Charitable Tax Extenders for 2010 and 2011
Each year since 2006, Congress has passed the following charitable tax extenders. In some years, the passage was late in the year, but the provision was retroactive to January 1.
In 2010 the tax extenders bill was enacted on December 17 when the President signed into law The Tax Relief, Unemployment Insurance Reauthorization, and Job Creation Act of 2010. This tax act restored six charitable tax extenders that were applicable from January 1, 2010 until December 31, 2011.
Because the tax extenders may be enacted late in the year with an effective date retroactive to January 1, these six provisions are included in GiftLaw Pro Chapters. The applicable GiftLaw paragraph headers include the phrase "(Tax Extender)" to inform readers that they must also check the GiftLaw weekly eNewsletter to know that an extender has passed and is retroactive to January 1.
The six charitable provisions include the following:
- Conservation Gift Limits Gifts of property for conservation purposes benefit from increased deduction limits. The normal 30% limit for appreciated property gifts is increased to 50% and the carry-forward limit is extended from five years to 15 years.
- Food Inventory Gifts An enhanced deduction for contributions of "apparently wholesome" food will be available for all donors.

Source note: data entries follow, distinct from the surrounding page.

(** *** The steps *)

Section Task.
Context {W F : Type} `{HR : Rest W F} (cf : rconfig).
Abbreviation MR := (M (rsys W)).
Definition on_rw {A} (m : M W A) : MR A := λ s, let '(r, w) := m (rw s) in (r, RSys (rt s) (cl s) w).
Definition on_rt (f : rtask → rtask) : MR unit := modify (λ s, RSys (f (rt s)) (cl s) (rw s)).
Definition on_cl (f : cluster → cluster) : MR unit := modify (λ s, RSys (rt s) (f (cl s)) (rw s)).
Definition set_flags (st co re : bool) (e : option pyexn) (t : rtask) : rtask :=
  RTask st co re e (state t) (monitor_shuffling t) (old_vbuckets t) (retry_get_progress t) (retry_get_process_num t)
    (previous_progress t) (prev_status_id t) (groups t) (api_response t).
Definition set_result (b : bool) (t : rtask) : rtask := set_flags (started t) (completed t) b (exception t) t.
Definition set_state (s : string) (t : rtask) : rtask :=
  RTask (started t) (completed t) (result t) (exception t) (Some (py s)) (monitor_shuffling t) (old_vbuckets t)
    (retry_get_progress t) (retry_get_process_num t) (previous_progress t) (prev_status_id t) (groups t) (api_response t).
Definition set_monitor (b : bool) (m : vbmap) (t : rtask) : rtask :=
  RTask (started t) (completed t) (result t) (exception t) (state t) b m (retry_get_progress t) (retry_get_process_num t)
    (previous_progress t) (prev_status_id t) (groups t) (api_response t).
Definition set_retry (n num p : Z) (t : rtask) : rtask :=
  RTask (started t) (completed t) (result t) (exception t) (state t) (monitor_shuffling t) (old_vbuckets t) n num p
    (prev_status_id t) (groups t) (api_response t).
Definition set_status_id (i : option pystr) (t : rtask) : rtask :=
  RTask (started t) (completed t) (result t) (exception t) (state t) (monitor_shuffling t) (old_vbuckets t)
    (retry_get_progress t) (retry_get_process_num t) (previous_progress t) i (groups t) (api_response t).
Definition set_groups (g : list (pystr * Z)) (t : rtask) : rtask :=
  RTask (started t) (completed t) (result t) (exception t) (state t) (monitor_shuffling t) (old_vbuckets t)
    (retry_get_progress t) (retry_get_process_num t) (previous_progress t) (prev_status_id t) g (api_response t).
Definition set_response (r : pystr) (t : rtask) : rtask :=
  RTask (started t) (completed t) (result t) (exception t) (state t) (monitor_shuffling t) (old_vbuckets t)
    (retry_get_progress t) (retry_get_process_num t) (previous_progress t) (prev_status_id t) (groups t) r.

The deduction is the lesser of twice the basis or basis plus one-half of the appreciation.
- Book Inventory Gifts C Corporations may claim an enhanced deduction for book inventory gifts to public schools. The schools may be from kindergarten through grade 12.
- Computers and Software Corporations may make gifts to elementary, secondary and post-secondary schools of computer equipment. These deductions will qualify for the enhanced contribution.
- IRA Charitable Rollover Each IRA owner may make a transfer of up to $100,000 per year to a qualified charity. The IRA charitable rollovers are tax-free and not included in adjusted gross income.
- S Corporation Appreciated Gifts A Subchapter S corporation may give appreciated stock or land to charity. Only the basis of the S corporation in the donated asset will be used to reduce the shareholder basis, even though the full fair market value deduction is claimed by the shareholder.